_HOW TO COMPLETE THIS TASK_
Repeat the records below exactly, beginning at the first line and finishing with the line that contains "terminator, on a".

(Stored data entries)
(* ===== verification/LexSteps.v ===== *)
(** * The lexer, one item at a time

    What the main loop of the lexer does on a word, on white space, on a
    terminator, on a quoted text and on a comment, as steps between states. *)

From S2P Require Import Prelude GoStrings Lexer Directives Stmt Build Quoting.

#[local] Open Scope Z_scope.

(** A state of the lexer: the pending token, the tokens so far, the directive
    flag, the line of the token, the current line and the runes to read. *)
Definition st (tok : string) (acc : list token) (d : bool) (l ln : Z) (rs : list rune) : lexer :=
  mkLexer tok acc l d (mkLineCounter (mkIter rs) ln) defaultCustomLexers.

(** [lexes lx lx']: with enough fuel the run from [lx] passes through [lx']. *)
Definition lexes (lx lx' : lexer) : Prop :=
  ∃ k b, ∀ n, (b ≤ n)%nat → lexer_lex (k + n) lx = lexer_lex n lx'.

#[export] Instance lexes_preorder : PreOrder lexes.
Proof.
  split.
  - intros lx. by exists 0%nat, 0%nat.
  - intros l1 l2 l3 (k1 & b1 & H1) (k2 & b2 & H2). exists (k1 + k2)%nat, (b1 `max` b2)%nat.
    intros n Hn. rewrite <- Nat.add_assoc, H1, H2 by lia. done.
Qed.

Lemma lexes_pass lx lx' b :
  (∀ n, (b ≤ n)%nat → lexPass n lx = Ok (inl lx')) → lexes lx lx'.
Proof. intros H. exists 1%nat, b. intros n Hn. unfold lexer_lex. simpl. by rewrite H. Qed.

Lemma lexes_same lx lx' b :
  (∀ n, (b ≤ n)%nat → lexPass n lx = lexPass n lx') → lexes lx lx'.
Proof.
  intros H. exists 0%nat, (S b). intros n Hn. destruct n as [|n]; [lia|].
  unfold lexer_lex. simpl. by rewrite H by lia.
Qed.

(** A run that passes through a state with no end has no end. *)
Lemma lexes_diverges lx lx' :
  lexes lx lx' → (∀ n, lexer_lex n lx' = OutOfFuel) → ∀ n, lexer_lex n lx = OutOfFuel.
Proof.
  intros (k & b & H) Hd n. destruct (finished (lexer_lex n lx)) eqn:E; [|by destruct (lexer_lex n lx)].
  pose proof (lexer_lex_stable n (k + (n `max` b))%nat lx ltac:(lia) E) as Hs.
  rewrite H, Hd in Hs by lia. by rewrite <- Hs.
Qed.

(** The line after a rune. *)
Definition bump (r : rune) (ln : Z) : Z := if r =? r_nl then ln + 1 else ln.

Lemma Next_cons r rs ln :
  lineCounter_Next (mkLineCounter (mkIter (r :: rs)) ln) =
  (r, bump r ln, false, mkLineCounter (mkIter rs) (bump r ln)).
Proof. done. Qed.

Lemma Next_nil ln :
  lineCounter_Next (mkLineCounter (mkIter []) ln) = (0, 0, true, mkLineCounter (mkIter []) ln).
Proof. done. Qed.

Lemma check01_false r : check01 r = false →
  IsSpace r = false ∧ isQuoteRune r = false ∧ isTerminalRune r = false ∧ (r =? r_lbrace) = false ∧
  bump r = id.
Proof.
  unfold check01, isQuoteRune, isTerminalRune, bump. intros H.
  repeat match goal with H : _ || _ = false |- _ => apply orb_false_iff in H as [? ?] end.
  repeat split; try (repeat (apply orb_false_iff; split); done).
  destruct (Z.eqb_spec r r_nl) as [->|]; done.
Qed.

(** ** Words *)

Lemma lexes_rune tok acc d l ln r rs :
  check01 r = false → r ≠ r_bslash → (tok = "" → r ≠ r_hash) →
  lexes (st tok acc d l ln (r :: rs))
        (st (tok +:+ runeString r) acc d (if (tok =? "")%string then ln else l) ln rs).
Proof.
  intros Hc Hb Hh. apply (lexes_pass _ _ 0). intros n _.
  destruct (check01_false r Hc) as (Hs & Hq & Ht & Hl & Hbu).
  unfold lexPass. cbn [lx_iter st]. rewrite Next_cons, Hbu. cbn [id].
  unfold lexSpace. rewrite Hs. cbn [mbind res_bind].
  change (lx_token (set_iter _ (st tok acc d l ln _))) with tok.
  assert (((tok =? "")%string && (r =? r_hash)) = false) as ->.
  { destruct (String.eqb_spec tok ""); [|done]. simpl. apply Z.eqb_neq. auto. }
  rewrite (proj2 (Z.eqb_neq r r_bslash) Hb). unfold lexRune.
  change (lx_token (set_iter _ (st tok acc d l ln _))) with tok.
  rewrite Hl, andb_false_r. cbn [mbind res_bind]. rewrite Hq, Ht.
  destruct (tok =? "")%string; done.
Qed.

Lemma lexes_runes tok acc d l ln w rs :
  tok ≠ "" → Forall (λ r, check01 r = false ∧ r ≠ r_bslash) w →
  lexes (st tok acc d l ln (w ++ rs)) (st (tok +:+ runesString w) acc d l ln rs).
Proof.
  intros Ht Hw. revert tok Ht. induction Hw as [|r w [Hc Hb] _ IH]; intros tok Ht.
  - simpl. rewrite string_app_nil_r. reflexivity.
  - etransitivity; [by apply lexes_rune|]. rewrite (proj2 (String.eqb_neq tok "") Ht).
    rewrite runesString_cons, string_app_assoc. apply IH.
    intros [H _]%string_app_eq_nil. done.
Qed.

Lemma lexes_word acc d l ln w rs :
  w ≠ [] → head w ≠ Some r_hash → Forall (λ r, check01 r = false ∧ r ≠ r_bslash) w →
  lexes (st "" acc d l ln (w ++ rs)) (st (runesString w) acc d ln ln rs).
Proof.
  intros Hne Hh Hw. destruct Hw as [|r w [Hc Hb] Hw]; [done|].
  etransitivity; [apply lexes_rune; [done|done|]; intros _ ->; done|].
  rewrite string_app_nil_l, runesString_cons. apply lexes_runes; [apply runeString_nonempty|done].
Qed.

(** ** White space *)

(** The tokens with the pending one, if there is any. *)
Definition flush (tok : string) (l : Z) (acc : list token) : list token :=
  if (tok =? "")%string then acc else acc ++ [mkTok tok l false].

(** A text that starts no custom lexer. *)
Definition notLua (s : string) : Prop := defaultCustomLexers !! s = None.

Lemma bump_nonspace r ln : IsSpace r = false → bump r ln = ln.
Proof. unfold bump. destruct (Z.eqb_spec r r_nl) as [->|]; done. Qed.

Lemma skipSpace_run sps c rs ch ln0 e ln n :
  IsSpace ch = true → Forall (λ r, IsSpace r = true) sps → IsSpace c = false →
  (length sps + 2 ≤ n)%nat →
  ∃ ln', skipSpace n (ch, ln0, e, mkLineCounter (mkIter (sps ++ c :: rs)) ln) =
         Ok (c, ln', false, mkLineCounter (mkIter rs) ln').
Proof.
  intros Hch Hsp Hc. revert ch ln0 e ln n Hch.
  induction Hsp as [|s sps Hs _ IH]; intros ch ln0 e ln n Hch Hn;
    (destruct n as [|n]; [simpl in Hn; lia|]);
    unfold skipSpace; rewrite go_while_S; unfold skipSpaceStep at 1; rewrite Hch.
  - rewrite app_nil_l, Next_cons, bump_nonspace by done.
    destruct n as [|n]; [simpl in Hn; lia|]. rewrite go_while_S. unfold skipSpaceStep at 1.
    rewrite Hc. eauto.
  - simpl in Hn. rewrite <- app_comm_cons, Next_cons. apply IH; [done|lia].
Qed.

Lemma lexes_space tok acc d l ln sp sps c rs :
  IsSpace sp = true → Forall (λ r, IsSpace r = true) sps → IsSpace c = false →
  (tok ≠ "" → d = true → notLua tok) →
  ∃ ln', lexes (st tok acc d l ln (sp :: sps ++ c :: rs))
               (st "" (flush tok l acc) (if (tok =? "")%string then d else false) l ln' (c :: rs)).
Proof.
  intros Hsp Hsps Hc Hlua.
  destruct (skipSpace_run sps c rs sp (bump sp ln) false (bump sp ln) (length sps + 2))
    as (ln' & Hln); [done..|].
  exists ln'. apply (lexes_same _ _ (length sps + 2)). intros n Hn.
  assert (Hskip : skipSpace n (sp, bump sp ln, false,
      mkLineCounter (mkIter (sps ++ c :: rs)) (bump sp ln)) =
    Ok (c, ln', false, mkLineCounter (mkIter rs) ln')).
  { rewrite <- Hln. apply skipSpace_stable; [done|]. by rewrite Hln. }
  unfold lexPass. cbn [lx_iter st]. rewrite !Next_cons, (bump_nonspace c) by done.
  set (lx1 := set_iter _ (st tok acc d l ln _)).
  assert (Hlx1 : lx1 = st tok acc d l (bump sp ln) (sps ++ c :: rs)) by done. clearbody lx1.
  subst lx1. unfold lexSpace at 1. rewrite Hsp. cbn [lx_token lx_line st]. unfold flush.
  destruct (String.eqb_spec tok "") as [->|Hne]; cbn [negb].
  - cbn [mbind res_bind lx_iter st]. rewrite Hskip. cbn [mbind res_bind].
    unfold lexSpace. rewrite Hc. done.
  - match goal with |- context [lexer_custom ?a ?b] => assert (lexer_custom a b = None) as -> end.
    { unfold lexer_custom. cbn. destruct d; [by apply Hlua|done]. }
    cbn [mbind res_bind lx_iter set_token set_directive append_tokens st].
    rewrite Hskip. cbn [mbind res_bind]. unfold lexSpace. rewrite Hc. done.
Qed.

(** ** Terminators *)

Lemma terminal_facts t : isTerminalRune t = true →
  IsSpace t = false ∧ (t =? r_hash) = false ∧ (t =? r_bslash) = false ∧ isQuoteRune t = false.
Proof.
  unfold isTerminalRune. rewrite !orb_true_iff, !Z.eqb_eq. by intros [[-> | ->] | ->].
Qed.

Lemma lexes_terminal tok acc d l ln t rs :
  isTerminalRune t = true → (tok = "" ∨ t = r_semi) →
  ∃ l', lexes (st tok acc d l ln (t :: rs))
              (st "" (flush tok l acc ++ [mkTok (runeString t) ln false]) true l' ln rs).
Proof.
  intros Ht Hcase. destruct (terminal_facts t Ht) as (Hs & Hh & Hb & Hq).
  exists (if (tok =? "")%string then ln else l). apply (lexes_pass _ _ 0). intros n _.
  unfold lexPass. cbn [lx_iter st]. rewrite Next_cons, (bump_nonspace t) by done.
  unfold lexSpace. rewrite Hs. cbn [mbind res_bind]. rewrite Hh, Hb, andb_false_r.
  unfold lexRune. change (lx_token (set_iter _ (st tok acc d l ln _))) with tok.
  set (lx1 := if (tok =? "")%string then _ else _).
  assert (Hlx1 : lx1 = st tok acc d (if (tok =? "")%string then ln else l) ln rs)
    by (subst lx1; by destruct (tok =? "")%string).
  clearbody lx1. subst lx1. cbn [lx_token st].
  assert (endsWithByte tok r_dollar && (t =? r_lbrace) = false) as ->
    by (destruct Hcase as [-> | ->]; [done|by rewrite andb_false_r]).
  cbn [mbind res_bind]. rewrite Hq, Ht. unfold lexTerminal. cbn [lx_token st]. unfold flush.
  by destruct (String.eqb_spec tok "") as [->|].
Qed.

(** ** Quoted texts *)

Lemma Next_app w x rest ln :
  ∃ ch it, lineCounter_Next (mkLineCounter (mkIter (w ++ x :: rest)) ln) = (ch, bump ch ln, false, it).
Proof. destruct w; simpl; rewrite Next_cons; eauto. Qed.

Lemma quoteLoop_run rs rest tok ln ch it n :
  Forall (λ r, r ≠ r_bslash) rs →
  lineCounter_Next (mkLineCounter (mkIter ((rs ≫= quoteRunes) ++ r_dquote :: rest)) ln) =
    (ch, bump ch ln, false, it) →
  (length rs < n)%nat →
  ∃ ln', quoteLoop r_dquote n (tok, ch, it) =
         Ok (tok +:+ runesString rs, mkLineCounter (mkIter rest) ln').
Proof.
  intros Hrs. revert tok ln ch it n. induction Hrs as [|r rs Hb _ IH]; intros tok ln ch it n Hn Hf;
    (destruct n as [|n]; [simpl in Hf; lia|]); unfold quoteLoop; rewrite go_while_S.
  - change ([] ≫= quoteRunes) with (@nil rune) in Hn. rewrite app_nil_l, Next_cons in Hn.
    inversion Hn; subst; clear Hn. unfold quoteStep at 1. rewrite Z.eqb_refl.
    simpl. rewrite string_app_nil_r. eauto.
  - simpl in Hf. rewrite bind_cons, <- (assoc_L app) in Hn. unfold quoteRunes at 1 in Hn.
    rewrite runesString_cons, string_app_assoc.
    destruct (Z.eqb_spec r r_dquote) as [->|Hq]; simpl in Hn; rewrite Next_cons in Hn;
      inversion Hn; subst; clear Hn; unfold quoteStep at 1.
    + simpl (r_bslash =? _). rewrite Next_cons. simpl (r_dquote =? _).
      destruct (Next_app (rs ≫= quoteRunes) r_dquote rest (bump r_dquote (bump r_bslash ln)))
        as (ch' & it' & EN). rewrite EN. eapply IH; [exact EN|lia].
    + rewrite (proj2 (Z.eqb_neq ch r_dquote) Hq), (proj2 (Z.eqb_neq ch r_bslash) Hb).
      destruct (Next_app (rs ≫= quoteRunes) r_dquote rest (bump ch ln)) as (ch' & it' & EN).
      rewrite EN. eapply IH; [exact EN|lia].
Qed.

Lemma lexes_quoted acc d l ln rs rest :
  Forall (λ r, r ≠ r_bslash) rs → (d = true → notLua (runesString rs)) →
  ∃ ln', lexes (st "" acc d l ln (r_dquote :: (rs ≫= quoteRunes) ++ r_dquote :: rest))
    (st "" (acc ++ [mkTok (runesString rs) ln true]) false ln ln' rest).
Proof.
  intros Hrs Hlua.
  destruct (Next_app (rs ≫= quoteRunes) r_dquote rest ln) as (ch & it & EN).
  destruct (quoteLoop_run rs rest "" ln ch it (S (length rs)) Hrs EN) as (ln' & HL); [lia|].
  exists ln'. apply (lexes_pass _ _ (S (length rs))). intros n Hn.
  assert (HL' : quoteLoop r_dquote n ("", ch, it) = Ok (runesString rs, mkLineCounter (mkIter rest) ln')).
  { rewrite (quoteLoop_stable r_dquote (S (length rs)) n), HL; [done|lia|by rewrite HL]. }
  unfold lexPass. cbn [lx_iter st]. rewrite Next_cons. change (bump r_dquote ln) with ln.
  unfold lexSpace. change (IsSpace r_dquote) with false. cbn [mbind res_bind lx_token set_iter st].
  change (r_dquote =? r_hash) with false. change (r_dquote =? r_bslash) with false. cbn [andb].
  rewrite andb_false_r. unfold lexRune. cbn [mbind res_bind lx_token set_iter set_line st].
  change (endsWithByte "" r_dollar) with false. cbn [andb mbind res_bind].
  change (isQuoteRune r_dquote) with true. unfold lexQuote. cbn -[lineCounter_Next quoteLoop lexer_custom].
  rewrite EN, HL'. cbn -[lexer_custom].
  match goal with |- context [lexer_custom ?a ?b] => assert (lexer_custom a b = None) as -> end.
  { unfold lexer_custom. cbn. destruct d; [by apply Hlua|done]. }
  done.
Qed.

(** ** Comments *)

Lemma commentLoop_run c rest tok ch ln n :
  Forall (λ r, r ≠ r_nl) (ch :: c) → (length c + 2 ≤ n)%nat →
  commentLoop n (tok, ch, mkLineCounter (mkIter (c ++ r_nl :: rest)) ln) =
  Ok (tok +:+ runesString (ch :: c), mkLineCounter (mkIter rest) (ln + 1)).
Proof.
  revert tok ch n. induction c as [|r c IH]; intros tok ch n Hall Hn;
    apply Forall_cons in Hall as [Hch Hall]; (destruct n as [|n]; [simpl in Hn; lia|]);
    unfold commentLoop; rewrite go_while_S; unfold commentStep at 1;
    rewrite (proj2 (Z.eqb_neq ch r_nl) Hch).
  - rewrite app_nil_l, Next_cons. destruct n as [|n]; [simpl in Hn; lia|].
    rewrite go_while_S. simpl. by rewrite string_app_nil_r.
  - apply Forall_cons in Hall as [Hr Hall]. simpl in Hn. rewrite <- app_comm_cons, Next_cons.
    unfold bump. rewrite (proj2 (Z.eqb_neq r r_nl) Hr).
    rewrite (runesString_cons ch), string_app_assoc. apply IH; [by constructor|lia].
Qed.

Lemma lexes_comment acc d l ln c rest :
  Forall (λ r, r ≠ r_nl) c →
  lexes (st "" acc d l ln (r_hash :: c ++ r_nl :: rest))
        (st "" (acc ++ [mkTok (runesString (r_hash :: c)) ln false]) d l (ln + 1) rest).
Proof.
  intros Hc. apply (lexes_pass _ _ (length c + 2)). intros n Hn.
  unfold lexPass. cbn [lx_iter st]. rewrite Next_cons. change (bump r_hash ln) with ln.
  unfold lexSpace. change (IsSpace r_hash) with false. cbn [mbind res_bind lx_token set_iter st lx_iter].
  change ((""=? "")%string && (r_hash =? r_hash)) with true. cbn iota.
  rewrite commentLoop_run by (done || by constructor). done.
Qed.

_FINISHED EXERCISE_
(* ===== verification/LexSteps.v ===== *)
(** * The lexer, one item at a time

    What the main loop of the lexer does on a word, on white space, on a
    terminator, on a quoted text and on a comment, as steps between states. *)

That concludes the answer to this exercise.